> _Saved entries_

(** A process with an exited child gets its pid from wait, without
    sleeping: the stack and the address space of the first such child are
    freed and its slot becomes unused, with pid, parent, name and killed flag
    cleared; no other slot changes and no lock stays held. *)
Theorem wait_child c s i k p v1 v2 :
  running s !! c = Some (Some i) → (L_ptable ∉ held s) →
  list_find (λ p, p_parent p = Some i ∧ p_state p = ZOMBIE) (ptable s) = Some (k, p) →
  kfree (p_kstack p) (vm s) = Ok tt v1 → freevm (p_pgdir p) v1 = Ok tt v2 →
  wp (wait c) (λ r s', r = Some (p_pid p) ∧ held s' = held s ∧ vm s' = v2 ∧ ∃ q,
    ptable s' = <[k := q]> (ptable s) ∧ p_state q = UNUSED ∧ p_pid q = 0 ∧
    p_parent q = None ∧ p_kstack q = 0 ∧ p_killed q = 0 ∧ cstr (p_name q) = []) s.
Proof.
  intros Hc Hh Hfind Hkf Hfv. pose proof Hfind as Hfind'.
  apply list_find_Some in Hfind' as (Hp&_&_). pose proof (lookup_lt_Some _ _ _ Hp) as Hlt.
  unfold wait, wait_iter. apply wp_bind. eapply wp_curproc; [done|].
  apply wp_bind, wp_acquire; [done|]. apply wp_bind, wp_gets. kproj. rewrite Hfind.
  unfold reap. apply wp_bind, wp_bind. eapply wp_proc_get; [done|].
  apply wp_bind. eapply wp_lift_vm; [done|]. apply wp_bind. eapply wp_proc_upd; [done|].
  apply wp_bind. eapply wp_lift_vm; [done|]. apply wp_bind.
  eapply wp_proc_upd; [kproj; by apply list_lookup_insert_eq|].
  apply wp_bind, wp_release; [by left|]. apply wp_ret, wp_ret. kproj.
  rewrite !list_insert_insert_eq, filter_top by done.
  split_and!; [done..|]. eexists. split_and!; try done. cbn.
  by destruct (p_name p).
Qed.

(** A process that has children but no exited one, and has not been
    killed, goes to sleep on its own address with [ptable.lock] released by
    the scheduler; without children, or when killed, it gets -1 at once. *)
Theorem wait_blocks c s i cur :
  running s !! c = Some (Some i) → held s = [] → ptable s !! i = Some cur →
  Forall (λ p, ¬ (p_parent p = Some i ∧ p_state p = ZOMBIE)) (ptable s) →
  (∀ v, ∃ v', switchkvm v = Ok tt v') →
  wp (wait c) (λ r s', held s' = [] ∧
    if bool_decide (Exists (λ p, p_parent p = Some i) (ptable s)) && (p_killed cur =? 0)
    then r = None ∧ running s' !! c = Some None ∧ ∃ q, ptable s' = <[i := q]> (ptable s) ∧
      p_state q = SLEEPING ∧ p_chan q = ChProc i
    else r = Some (-1) ∧ ptable s' = ptable s ∧ running s' = running s) s.
Proof.
  intros Hc Hh Hcur Hno Hsw. pose proof (lookup_lt_Some _ _ _ Hcur) as Hlt.
  unfold wait, wait_iter. apply wp_bind. eapply wp_curproc; [done|].
  apply wp_bind, wp_acquire; [rewrite Hh; apply not_elem_of_nil|].
  apply wp_bind, wp_gets. kproj.
  rewrite (proj2 (list_find_None _ _)) by done.
  apply wp_bind. eapply wp_proc_get; [done|].
  destruct (bool_decide (Exists _ (ptable s))); simpl negb; cbn [orb andb].
  2: { apply wp_bind, wp_release; [by left|]. apply wp_ret. kproj. by rewrite Hh. }
  destruct (p_killed cur =? 0); simpl negb; cbv iota.
  2: { apply wp_bind, wp_release; [by left|]. apply wp_ret. kproj. by rewrite Hh. }
  apply wp_bind. unfold sleep. apply wp_bind. unfold wp at 1, myproc. kproj. rewrite Hc.
  rewrite bool_decide_eq_true_2 by done. simpl negb. unfold when.
  apply wp_bind, wp_ret, wp_bind. eapply wp_proc_upd; [done|]. apply wp_bind.
  eapply wp_proc_upd; [kproj; by apply list_lookup_insert_eq|].
  apply wp_bind. unfold sched. apply wp_bind. eapply wp_curproc; [done|].
  apply wp_bind, wp_gets. kproj. rewrite Hh.
  rewrite (bool_decide_eq_true_2 (L_ptable ∈ [L_ptable])) by (by left). simpl negb. cbv iota.
  apply wp_bind.
  eapply wp_proc_get; [kproj; apply list_lookup_insert_eq; by rewrite length_insert|].
  cbn [set_state p_state]. rewrite bool_decide_eq_false_2 by done.
  eapply wp_proc_upd; [kproj; apply list_lookup_insert_eq; by rewrite length_insert|].
  unfold scheduler_return, run_proc_return. apply wp_bind, wp_bind.
  edestruct Hsw as [v' Hv']. eapply wp_lift_vm; [exact Hv'|]. unfold set_running.
  apply wp_modify, wp_release; [by left|]. apply wp_ret. kproj.
  rewrite !list_insert_insert_eq. split; [by rewrite Hh|]. split; [done|]. split.
  - apply list_lookup_insert_eq. by eapply lookup_lt_Some.
  - eexists. split; [done|]. done.
Qed.
End wait.

(** ** Calls that leave their arrays *)

Section overruns.
Context {V F : Type} `{!MemOps V, !FileOps F}.
Implicit Types s : pst V F.

(** When no slot is unused, [allocproc] does not return 0 as documented:
    it first writes the scheduling fields of the slot past the end of the
    table. *)
Theorem allocproc_full_overruns s :
  (L_ptable ∉ held s) → Forall (λ p, p_state p ≠ UNUSED) (ptable s) →
  allocproc s = Fail (Undef "ptable.proc index").
Proof.
  intros Hh Hall. unfold allocproc, mbind, M_bind, acquire_lk, gets.
  rewrite decide_False by done. kproj. rewrite (proj2 (list_find_None _ _)) by done.
  unfold proc_upd. kproj. by rewrite lookup_ge_None_2.
Qed.
(* ===== verification/Vm.v ===== *)
(** * Virtual memory: [vm.c]

    Page directories and page tables are pages of the byte memory of the
    allocator, read and written through their kernel virtual addresses; the
    null pointer is 0.  [data_] is the linker's symbol [data] and [ts_addr] the
    address of the executing cpu's task state segment. *)

From S2P Require Import Prelude Params CString Cprintf Kalloc.

(** ** Segments *)

Record segdesc := SegDesc {
  lim_15_0 : Z; base_15_0 : Z; base_23_16 : Z; sd_type : Z; sd_s : Z; sd_dpl : Z; sd_p : Z;
  lim_19_16 : Z; sd_avl : Z; sd_rsv1 : Z; sd_db : Z; sd_g : Z; base_31_24 : Z;
}.
Definition SEG (type base lim dpl : Z) : segdesc :=
  SegDesc (Z.land (Z.shiftr lim 12) 65535) (Z.land base 65535) (Z.land (Z.shiftr base 16) 255)
    type 1 dpl 1 (Z.shiftr lim 28) 0 0 1 1 (Z.shiftr base 24).
Definition SEG16 (type base lim dpl : Z) : segdesc :=
  SegDesc (Z.land lim 65535) (Z.land base 65535) (Z.land (Z.shiftr base 16) 255)
    type 1 dpl 1 (Z.shiftr lim 16) 0 0 1 0 (Z.shiftr base 24).
Definition seg_zero : segdesc := SegDesc 0 0 0 0 0 0 0 0 0 0 0 0 0.
Definition STA_X : Z := 8.
Definition STA_W : Z := 2.
Definition STA_R : Z := 2.
Definition STS_T32A : Z := 9.
Definition sizeof_taskstate : Z := 104.

(** The allocator with its memory, the globals of [vm.c], and the registers
    and tables of the executing cpu that [vm.c] sets. *)
Record vst := Vst {
  v_k : kst;
  v_kpgdir : Z;
  v_cr3 : Z;
  v_gdt : list segdesc;
  v_ss0 : Z;
  v_esp0 : Z;
  v_iomb : Z;
  v_tr : Z;
  v_out : list Z;
}.
Definition v_mem (s : vst) : mem := k_mem (v_k s).

Definition on_k (f : kst → kst) (s : vst) : vst :=
  Vst (f (v_k s)) (v_kpgdir s) (v_cr3 s) (v_gdt s) (v_ss0 s) (v_esp0 s) (v_iomb s) (v_tr s) (v_out s).
Definition on_mem (f : mem → mem) : vst → vst := on_k (set_kmem f).
Definition set_kpgdir (v : Z) (s : vst) : vst :=
  Vst (v_k s) v (v_cr3 s) (v_gdt s) (v_ss0 s) (v_esp0 s) (v_iomb s) (v_tr s) (v_out s).
Definition set_cr3 (v : Z) (s : vst) : vst :=
  Vst (v_k s) (v_kpgdir s) v (v_gdt s) (v_ss0 s) (v_esp0 s) (v_iomb s) (v_tr s) (v_out s).
Definition on_gdt (f : list segdesc → list segdesc) (s : vst) : vst :=
  Vst (v_k s) (v_kpgdir s) (v_cr3 s) (f (v_gdt s)) (v_ss0 s) (v_esp0 s) (v_iomb s) (v_tr s) (v_out s).
Definition set_tss (ss0 esp0 iomb tr : Z) (s : vst) : vst :=
  Vst (v_k s) (v_kpgdir s) (v_cr3 s) (v_gdt s) ss0 esp0 iomb tr (v_out s).
Definition on_out (f : list Z → list Z) (s : vst) : vst :=
  Vst (v_k s) (v_kpgdir s) (v_cr3 s) (v_gdt s) (v_ss0 s) (v_esp0 s) (v_iomb s) (v_tr s) (f (v_out s)).

Definition lift_k {A} (m : M kst A) : M vst A := λ s,
  match m (v_k s) with
  | Ok a k => Ok a (on_k (λ _, k) s)
  | Fail f => Fail f
  end.

Definition vprint (msg : string) : M vst unit := modify (on_out (λ o, (o ++ lit msg)%list)).

Definition seginit : M vst unit :=
  modify (on_gdt (λ g,
    <[4%nat := SEG STA_W 0 4294967295 DPL_USER]>
    (<[3%nat := SEG (Z.lor STA_X STA_R) 0 4294967295 DPL_USER]>
    (<[2%nat := SEG STA_W 0 4294967295 0]>
    (<[1%nat := SEG (Z.lor STA_X STA_R) 0 4294967295 0]> g))))).

Section vm.
Context (end_ data_ ts_addr : Z).

Definition vm_kalloc : M vst Z := lift_k kalloc.
Definition vm_kfree (v : Z) : M vst unit := lift_k (kfree end_ v).

(** ** Page tables *)

Definition walkpgdir (pgdir va : Z) (alloc : bool) : M vst Z :=
  let pde := pgdir + 4 * PDX va in
  e ← gets (λ s, load32 (v_mem s) pde);
  if negb (Z.land e PTE_P =? 0) then mret (P2V (PTE_ADDR e) + 4 * PTX va)
  else if negb alloc then mret 0
  else
    pgtab ← vm_kalloc;
    if pgtab =? 0 then mret 0
    else
      modify (on_mem (λ m, memset m pgtab 0 PGSIZE));;
      modify (on_mem (λ m, store32 m pde
        (Z.lor (Z.lor (Z.lor (V2P pgtab) PTE_P) PTE_W) PTE_U)));;
      mret (pgtab + 4 * PTX va).

(** The loop of [mappages] from [a] on; [n] bounds the pages still to map. *)
Fixpoint mappages_loop (n : nat) (pgdir a last pa perm : Z) : M vst Z :=
  match n with
  | O => fail OutOfFuel
  | S n' =>
      pte ← walkpgdir pgdir a true;
      if pte =? 0 then mret (-1)
      else
        e ← gets (λ s, load32 (v_mem s) pte);
        if negb (Z.land e PTE_P =? 0) then panic "remap"
        else
          modify (on_mem (λ m, store32 m pte (Z.lor (Z.lor pa perm) PTE_P)));;
          if a =? last then mret 0
          else mappages_loop n' pgdir (a +u PGSIZE) last (pa +u PGSIZE) perm
  end.
(** The loop ends when [a] reaches [last], after as many steps as there are
    pages from the first to the last (modulo 2^32). *)
Definition mappages (pgdir va size pa perm : Z) : M vst Z :=
  let a := PGROUNDDOWN va in
  let last := PGROUNDDOWN (va +u size -u 1) in
  mappages_loop (S (Z.to_nat ((last -u a) / PGSIZE))) pgdir a last pa perm.

(** [kmap]: virtual start, physical start and end, permissions. *)
Definition kmap : list (Z * Z * Z * Z) :=
  [(KERNBASE, 0, EXTMEM, PTE_W);
   (KERNLINK, V2P KERNLINK, V2P data_, 0);
   (data_, V2P data_, PHYSTOP, PTE_W);
   (DEVSPACE, DEVSPACE, 0, PTE_W)].

(** The loop of [deallocuvm]; [n] bounds the iterations. *)
Fixpoint deallocuvm_loop (n : nat) (pgdir a oldsz : Z) : M vst unit :=
  match n with
  | O => fail OutOfFuel
  | S n' =>
      if a <? oldsz then
        pte ← walkpgdir pgdir a false;
        if pte =? 0 then
          deallocuvm_loop n' pgdir ((PGADDR (PDX a + 1) 0 0 -u PGSIZE) +u PGSIZE) oldsz
        else
          e ← gets (λ s, load32 (v_mem s) pte);
          when (negb (Z.land e PTE_P =? 0)) (
            let pa := PTE_ADDR e in
            if pa =? 0 then panic "kfree"
            else
              vm_kfree (P2V pa);;
              modify (on_mem (λ m, store32 m pte 0)));;
          deallocuvm_loop n' pgdir (a +u PGSIZE) oldsz
      else mret tt
  end.
Definition deallocuvm (pgdir oldsz newsz : Z) : M vst Z :=
  if oldsz <=? newsz then mret oldsz
  else
    let a := PGROUNDUP newsz in
    deallocuvm_loop (S (Z.to_nat ((oldsz - a) / PGSIZE + 1))) pgdir a oldsz;;
    mret newsz.

(** [for(i = 0; i < NPDENTRIES; i++) if(pgdir[i] & PTE_P) kfree(...)],
    [n] entries from [i] on. *)
Fixpoint freevm_loop (n : nat) (pgdir i : Z) : M vst unit :=
  match n with
  | O => mret tt
  | S n' =>
      e ← gets (λ s, load32 (v_mem s) (pgdir + 4 * i));
      when (negb (Z.land e PTE_P =? 0)) (vm_kfree (P2V (PTE_ADDR e)));;
      freevm_loop n' pgdir (i + 1)
  end.
Definition freevm (pgdir : Z) : M vst unit :=
  if pgdir =? 0 then panic "freevm: no pgdir"
  else
    deallocuvm pgdir KERNBASE 0;;
    freevm_loop (Z.to_nat NPDENTRIES) pgdir 0;;
    vm_kfree pgdir.

Fixpoint setupkvm_loop (pgdir : Z) (k : list (Z * Z * Z * Z)) : M vst Z :=
  match k with
  | [] => mret pgdir
  | (virt, phys_start, phys_end, perm) :: k' =>
      r ← mappages pgdir virt (phys_end -u phys_start) phys_start perm;
      if r <? 0 then freevm pgdir;; mret 0
      else setupkvm_loop pgdir k'
  end.
Definition setupkvm : M vst Z :=
  pgdir ← vm_kalloc;
  if pgdir =? 0 then mret 0
  else
    modify (on_mem (λ m, memset m pgdir 0 PGSIZE));;
    if DEVSPACE <? P2V PHYSTOP then panic "PHYSTOP too high"
    else setupkvm_loop pgdir kmap.

Definition switchkvm : M vst unit := modify (λ s, set_cr3 (V2P (v_kpgdir s)) s).

Definition kvmalloc : M vst unit :=
  p ← setupkvm;
  modify (set_kpgdir p);;
  switchkvm.

(** [switchuvm], for a process with this kernel stack and page directory. *)
Definition switchuvm (kstack pgdir : Z) : M vst unit :=
  if kstack =? 0 then panic "switchuvm: no kstack"
  else if pgdir =? 0 then panic "switchuvm: no pgdir"
  else
    modify (on_gdt (<[5%nat := SEG16 STS_T32A ts_addr (sizeof_taskstate - 1) 0]>));;
    modify (on_gdt (alter (λ d, SegDesc (lim_15_0 d) (base_15_0 d) (base_23_16 d) (sd_type d) 0
      (sd_dpl d) (sd_p d) (lim_19_16 d) (sd_avl d) (sd_rsv1 d) (sd_db d) (sd_g d) (base_31_24 d))
      5%nat));;
    modify (set_tss (Z.shiftl SEG_KDATA 3) (kstack +u KSTACKSIZE) 65535 (Z.shiftl SEG_TSS 3));;
    modify (set_cr3 (V2P pgdir)).

(** ** User memory *)

(** [init] is the byte array to load. *)
Definition inituvm (pgdir : Z) (init : list Z) : M vst unit :=
  if PGSIZE <=? Z.of_nat (length init) then panic "inituvm: more than a page"
  else
    mem ← vm_kalloc;
    modify (on_mem (λ m, memset m mem 0 PGSIZE));;
    mappages pgdir 0 PGSIZE (V2P mem) (Z.lor PTE_W PTE_U);;
    modify (on_mem (λ m, store m mem init)).

(** [readi dst off n] reads [n] bytes at [off] of the file into kernel memory
    at [dst], and returns how many it read.  It runs in a state [St] of which
    the memory is a part, accessed by [lv]. *)
Fixpoint loaduvm_loop {St : Type} (lv : ∀ A, M vst A → M St A) (readi : Z → Z → Z → M St Z) (n : nat)
    (pgdir addr offset sz i : Z) : M St Z :=
  match n with
  | O => fail OutOfFuel
  | S n' =>
      if i <? sz then
        pte ← lv _ (walkpgdir pgdir (addr +u i) false);
        if pte =? 0 then panic "loaduvm: address should exist"
        else
          e ← lv _ (gets (λ s, load32 (v_mem s) pte));
          let pa := PTE_ADDR e in
          let n := if sz -u i <? PGSIZE then sz -u i else PGSIZE in
          r ← readi (P2V pa) (offset +u i) n;
          if negb (r =? n) then mret (-1)
          else loaduvm_loop lv readi n' pgdir addr offset sz (i +u PGSIZE)
      else mret 0
  end.
Definition loaduvm {St : Type} (lv : ∀ A, M vst A → M St A) (readi : Z → Z → Z → M St Z)
    (pgdir addr offset sz : Z) : M St Z :=
  if negb (addr mod PGSIZE =? 0) then panic "loaduvm: addr must be page aligned"
  else loaduvm_loop lv readi (S (Z.to_nat (sz / PGSIZE + 1))) pgdir addr offset sz 0.

Fixpoint allocuvm_loop (n : nat) (pgdir a oldsz newsz : Z) : M vst Z :=
  match n with
  | O => fail OutOfFuel
  | S n' =>
      if a <? newsz then
        mem ← vm_kalloc;
        if mem =? 0 then
          vprint "allocuvm out of memory\n";;
          deallocuvm pgdir newsz oldsz;;
          mret 0
        else
          modify (on_mem (λ m, memset m mem 0 PGSIZE));;
          r ← mappages pgdir a PGSIZE (V2P mem) (Z.lor PTE_W PTE_U);
          if r <? 0 then
            vprint "allocuvm out of memory (2)\n";;
            deallocuvm pgdir newsz oldsz;;
            vm_kfree mem;;
            mret 0
          else allocuvm_loop n' pgdir (a +u PGSIZE) oldsz newsz
      else mret newsz
  end.
Definition allocuvm (pgdir oldsz newsz : Z) : M vst Z :=
  if KERNBASE <=? newsz then mret 0
  else if newsz <? oldsz then mret oldsz
  else
    let a := PGROUNDUP oldsz in
    allocuvm_loop (S (Z.to_nat ((newsz - a) / PGSIZE + 1))) pgdir a oldsz newsz.

Definition clearpteu (pgdir uva : Z) : M vst unit :=
  pte ← walkpgdir pgdir uva false;
  if pte =? 0 then panic "clearpteu"
  else modify (on_mem (λ m, store32 m pte (Z.land (load32 m pte) (not32 PTE_U)))).

Fixpoint copyuvm_loop (n : nat) (pgdir d i sz : Z) : M vst Z :=
  match n with
  | O => fail OutOfFuel
  | S n' =>
      if i <? sz then
        pte ← walkpgdir pgdir i false;
        if pte =? 0 then panic "copyuvm: pte should exist"
        else
          e ← gets (λ s, load32 (v_mem s) pte);
          if Z.land e PTE_P =? 0 then panic "copyuvm: page not present"
          else
            let pa := PTE_ADDR e in
            let flags := PTE_FLAGS e in
            mem ← vm_kalloc;
            if mem =? 0 then freevm d;; mret 0
            else
              modify (on_mem (λ m, memmove m mem (P2V pa) PGSIZE));;
              r ← mappages d i PGSIZE (V2P mem) flags;
              if r <? 0 then
                vm_kfree mem;;
                freevm d;;
                mret 0
              else copyuvm_loop n' pgdir d (i +u PGSIZE) sz
      else mret d
  end.
Definition copyuvm (pgdir sz : Z) : M vst Z :=
  d ← setupkvm;
  if d =? 0 then mret 0
  else copyuvm_loop (S (Z.to_nat (sz / PGSIZE + 1))) pgdir d 0 sz.

Definition uva2ka (pgdir uva : Z) : M vst Z :=
  pte ← walkpgdir pgdir uva false;
  if pte =? 0 then fail (Undef "null pte")
  else
    e ← gets (λ s, load32 (v_mem s) pte);
    if Z.land e PTE_P =? 0 then mret 0
    else if Z.land e PTE_U =? 0 then mret 0
    else mret (P2V (PTE_ADDR e)).

(** The loop of [copyout]; each iteration copies at least one byte. *)
(** The source is given as its bytes: it is not part of the page written to. *)
Fixpoint copyout_loop (fuel : nat) (pgdir va : Z) (buf : list Z) (len : Z) : M vst Z :=
  match fuel with
  | O => fail OutOfFuel
  | S f =>
      if 0 <? len then
        let va0 := PGROUNDDOWN va in
        pa0 ← uva2ka pgdir va0;
        if pa0 =? 0 then mret (-1)
        else
          let n := PGSIZE -u (va -u va0) in
          let n := if len <? n then len else n in
          modify (on_mem (λ m, store m (pa0 + (va -u va0)) (take (Z.to_nat n) buf)));;
          copyout_loop f pgdir (va0 +u PGSIZE) (drop (Z.to_nat n) buf) (len -u n)
      else mret 0
  end.
Definition copyout (pgdir va : Z) (p : list Z) (len : Z) : M vst Z :=
  copyout_loop (S (Z.to_nat len)) pgdir va p len.
End vm.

> _Your objective_
Copy out the range of lines above starting at the line with "the scheduler; without" and ending at the line with "apply wp_modify, wp_release;", exactly and including both.

> _Output_
    the scheduler; without children, or when killed, it gets -1 at once. *)
Theorem wait_blocks c s i cur :
  running s !! c = Some (Some i) → held s = [] → ptable s !! i = Some cur →
  Forall (λ p, ¬ (p_parent p = Some i ∧ p_state p = ZOMBIE)) (ptable s) →
  (∀ v, ∃ v', switchkvm v = Ok tt v') →
  wp (wait c) (λ r s', held s' = [] ∧
    if bool_decide (Exists (λ p, p_parent p = Some i) (ptable s)) && (p_killed cur =? 0)
    then r = None ∧ running s' !! c = Some None ∧ ∃ q, ptable s' = <[i := q]> (ptable s) ∧
      p_state q = SLEEPING ∧ p_chan q = ChProc i
    else r = Some (-1) ∧ ptable s' = ptable s ∧ running s' = running s) s.
Proof.
  intros Hc Hh Hcur Hno Hsw. pose proof (lookup_lt_Some _ _ _ Hcur) as Hlt.
  unfold wait, wait_iter. apply wp_bind. eapply wp_curproc; [done|].
  apply wp_bind, wp_acquire; [rewrite Hh; apply not_elem_of_nil|].
  apply wp_bind, wp_gets. kproj.
  rewrite (proj2 (list_find_None _ _)) by done.
  apply wp_bind. eapply wp_proc_get; [done|].
  destruct (bool_decide (Exists _ (ptable s))); simpl negb; cbn [orb andb].
  2: { apply wp_bind, wp_release; [by left|]. apply wp_ret. kproj. by rewrite Hh. }
  destruct (p_killed cur =? 0); simpl negb; cbv iota.
  2: { apply wp_bind, wp_release; [by left|]. apply wp_ret. kproj. by rewrite Hh. }
  apply wp_bind. unfold sleep. apply wp_bind. unfold wp at 1, myproc. kproj. rewrite Hc.
  rewrite bool_decide_eq_true_2 by done. simpl negb. unfold when.
  apply wp_bind, wp_ret, wp_bind. eapply wp_proc_upd; [done|]. apply wp_bind.
  eapply wp_proc_upd; [kproj; by apply list_lookup_insert_eq|].
  apply wp_bind. unfold sched. apply wp_bind. eapply wp_curproc; [done|].
  apply wp_bind, wp_gets. kproj. rewrite Hh.
  rewrite (bool_decide_eq_true_2 (L_ptable ∈ [L_ptable])) by (by left). simpl negb. cbv iota.
  apply wp_bind.
  eapply wp_proc_get; [kproj; apply list_lookup_insert_eq; by rewrite length_insert|].
  cbn [set_state p_state]. rewrite bool_decide_eq_false_2 by done.
  eapply wp_proc_upd; [kproj; apply list_lookup_insert_eq; by rewrite length_insert|].
  unfold scheduler_return, run_proc_return. apply wp_bind, wp_bind.
  edestruct Hsw as [v' Hv']. eapply wp_lift_vm; [exact Hv'|]. unfold set_running.
  apply wp_modify, wp_release; [by left|]. apply wp_ret. kproj.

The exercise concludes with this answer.